Key Features of AI to Learn 2.0
AI to Learn 2.0 offers a structured framework that allows for the integration of opaque AI in various phases of the learning process. Here are the key features:
- Flexibility in AI Utilization: The framework permits opaque AI during exploration, drafting, hypothesis generation, and workflow design.
- Deliverable Usability: The final deliverable must be usable, auditable, transferable, and justifiable without reliance on the original large language model or cloud API.
- Human-Attributable Evidence: In learning-intensive contexts, it requires context-appropriate human-attributable evidence of explanation or transfer.
Operationalization of the Framework
The framework operationalizes its principles through several components:
- Five-Part Package: Organizes the deliverable into distinct, assessable components.

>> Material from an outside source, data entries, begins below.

(** * git_tools.py: the post-generation bootstrap script

    A shallow embedding of [scripts/git_tools.py].  The script is a linear
    sequence of shell-outs, console prints and one file write, so it is
    modelled in a state-and-exception monad over

    - the machine: the regular files of the working directory (a finite
      map from paths to nodes) together with an abstract rest of the world
      (installed packages, the [.git] directory, ...) that only child
      processes can observe and change;
    - a chronological log of what the script did: every line printed to the
      console and every child process it tried to launch, with the outcome.

    What a child process does is not in the script: it is the [spawn]
    function of a [Host].  Everything proved below holds for every host.

    Outside the model: asynchronous signals ([KeyboardInterrupt]), failures
    of [print] and of [Path.write_text], and the truncation the operating
    system applies to an exit status. *)

From Stdlib Require Import Ascii.
From stdpp Require Import base list strings gmap.

Open Scope Z_scope.
Open Scope string_scope.
Open Scope list_scope.

(** ** Python values the script handles *)

(** Where [subprocess.run] sends the child's stdout and stderr. *)
Inductive stdio := Inherit | Devnull.

(** What [subprocess.run] observes of a child: it ran and left a return
    code, or it could not be launched at all (the [OSError] family, for
    instance [FileNotFoundError]). *)
Inductive outcome :=
  | Exited (returncode : Z)
  | LaunchFailed (reason : string).

(** The argument of [SystemExit]: an integer status or a message. *)
Inductive exit_arg :=
  | ExitInt (n : Z)
  | ExitStr (msg : string).

(** The exceptions that can travel through the script.  [SystemExit]
    derives from [BaseException] only; the others derive from
    [Exception]. *)
Inductive exn :=
  | SystemExit (arg : exit_arg)
  | CalledProcessError (returncode : Z) (cmd : list string)
  | OSError (reason : string)
  | IndexError.

Definition is_Exception (e : exn) : bool :=
  match e with
  | SystemExit _ => false
  | CalledProcessError _ _ | OSError _ | IndexError => true
  end.

Inductive result (A : Type) :=
  | Ok (a : A)
  | Raise (e : exn).
Arguments Ok {A} a.
Arguments Raise {A} e.

(** ** The machine and the log *)

Inductive node :=
  | File (text : string)
  | Directory.

Record machine (W : Type) := Machine {
  files : gmap string node;
  ext : W
}.
Arguments Machine {W} files ext.
Arguments files {W} m.
Arguments ext {W} m.

Inductive event :=
  | Printed (line : string)
  | Invoked (cmd : list string) (io : stdio) (res : outcome).

(** The environment the script runs in: the interpreter's own path
    ([sys.executable]) and the behaviour of child processes. *)
Class Host := {
  world : Type;
  sys_executable : string;
  spawn : machine world → list string → stdio → outcome * machine world
}.

Section Script.
Context `{Host}.

Record state := State {
  os : machine world;
  log : list event
}.

(** A process starts with nothing printed and nothing launched. *)
Definition initial (m : machine world) : state := State m [].

(** ** The monad *)

Definition M (A : Type) : Type := state → result A * state.

Definition ret {A} (a : A) : M A := λ s, (Ok a, s).

Definition raise {A} (e : exn) : M A := λ s, (Raise e, s).

Definition bind {A B} (c : M A) (k : A → M B) : M B := λ s,
  match c s with
  | (Ok a, s') => k a s'
  | (Raise e, s') => (Raise e, s')
  end.

(** [try: body except Exception: handler] *)
Definition try_except_Exception {A} (body handler : M A) : M A := λ s,
  match body s with
  | (Ok a, s') => (Ok a, s')
  | (Raise e, s') => if is_Exception e then handler s' else (Raise e, s')
  end.

End Script.

Declare Scope script_scope.
Delimit Scope script_scope with script.
Notation "x <- c ;; k" := (bind c (λ x, k))
  (at level 100, c at next level, right associativity) : script_scope.
Notation "c ;; k" := (bind c (λ _, k))
  (at level 100, right associativity) : script_scope.
Open Scope script_scope.

Section Script.
Context `{Host}.

(** ** Library calls *)

(** [sep.join(l)] *)
Fixpoint join (sep : string) (l : list string) : string :=
  match l with
  | [] => EmptyString
  | [x] => x
  | x :: l' => x +:+ sep +:+ join sep l'
  end.

(** [print(a, b, ...)]: the arguments separated by one space, on one line. *)
Definition print (args : list string) : M unit := λ s,
  (Ok (), State (os s) (log s ++ [Printed (join " " args)])).

(** [subprocess.run(cmd, stdout=io, stderr=io, check=check).returncode] *)
Definition subprocess_run (cmd : list string) (io : stdio) (check : bool) : M Z := λ s,
  let '(o, m) := spawn (os s) cmd io in
  let s' := State m (log s ++ [Invoked cmd io o]) in
  match o with
  | Exited rc =>
      if check && bool_decide (rc ≠ 0) then (Raise (CalledProcessError rc cmd), s')
      else (Ok rc, s')
  | LaunchFailed reason => (Raise (OSError reason), s')
  end.

(** [l[i]] *)
Definition getitem (l : list string) (i : nat) : M string :=
  match l !! i with
  | Some x => ret x
  | None => raise IndexError
  end.

(** [Path(p).exists()] *)
Definition path_exists (p : string) : M bool := λ s,
  (Ok (bool_decide (is_Some (files (os s) !! p))), s).

(** [Path(p).write_text(text, encoding="utf-8")] *)
Definition write_text (p text : string) : M unit := λ s,
  (Ok (), State (Machine (<[p := File text]> (files (os s))) (ext (os s))) (log s)).

(** ** The script *)

Definition run (cmd : list string) (check : bool) : M Z :=
  print [">>>"; join " " cmd];;
  rc <- subprocess_run cmd Inherit false;;
  if check && bool_decide (rc ≠ 0) then raise (SystemExit (ExitInt rc))
  else ret rc.

Definition has_cmd (cmd : list string) : M bool :=
  try_except_Exception
    (subprocess_run cmd Devnull true;; ret true)
    (ret false).

Definition pip_install_cmd (pkg : string) : list string :=
  [sys_executable; "-m"; "pip"; "install"; "-U"; pkg].

Definition pip_install (pkg : string) : M unit :=
  run (pip_install_cmd pkg) true;; ret ().

Definition needed : list (string * list string) :=
  [ ("pre-commit", ["pre-commit"; "--version"]);
    ("nbstripout", ["python"; "-c"; "import nbstripout"]);
    ("nbautoexport", ["nbautoexport"; "--help"]) ].

(** The conditional expression that computes [ok] in the loop. *)
Definition probe_ok (probe : list string) : M bool :=
  p0 <- getitem probe 0;;
  if bool_decide (p0 ≠ "python") then has_cmd probe
  else (p2 <- getitem probe 2;; has_cmd [sys_executable; "-c"; p2]).

(** The body of the loop over [needed]. *)
Definition ensure_one (entry : string * list string) : M unit :=
  let '(pkg, probe) := entry in
  ok <- probe_ok probe;;
  if ok then print [">>> " +:+ pkg +:+ " already available"]
  else (print [">>> Installing " +:+ pkg];; pip_install pkg).

Fixpoint for_each {A} (l : list A) (body : A → M unit) : M unit :=
  match l with
  | [] => ret ()
  | x :: l' => body x;; for_each l' body
  end.

Definition ensure_pip_packages : M unit :=
  run (pip_install_cmd "pip") false;;
  for_each needed ensure_one.

Definition ensure_git_repo : M unit :=
  git <- has_cmd ["git"; "--version"];;
  if negb git then raise (SystemExit (ExitStr "ERROR: git is not installed or not in PATH."))
  else
    inside <- has_cmd ["git"; "rev-parse"; "--is-inside-work-tree"];;
    if inside then print [">>> git already initialized"]
    else (run ["git"; "init"] true;; ret ()).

- Seven-Dimension Maturity Rubric: Evaluates the maturity level of the AI-assisted outputs across various dimensions.
- Gate Thresholds: Establishes critical thresholds on dimensions to ensure quality and accountability.
- Capability-Evidence Ladder: Aids in assessing the evidence of capability preservation.
Practical Applications and Case Studies
The effectiveness of AI to Learn 2.0 has been demonstrated through various practical applications. Key case studies include:
- Coursework Substitution: Evaluating how AI can assist in substituting traditional coursework while maintaining educational integrity.
- Symbolic-Regression Governance Contrast: Comparing traditional and AI-assisted methods in symbolic regression tasks.
- Teacher-Audited National Exam Practice Forms: Assessing the effectiveness of AI-generated exam practice materials under teacher supervision.
- Self-Hosted Lecture-to-Quiz Pipeline: Implementing a deterministic quality control system for converting lectures into quizzes.
Conclusion
AI to Learn 2.0 is proposed as a governance instrument for structured third-party review where capability preservation, accountability, and validity boundaries matter. This framework addresses the pressing need for effective governance in the rapidly evolving landscape of AI-assisted learning, ensuring that outputs are reliable and reflective of genuine human capabilities.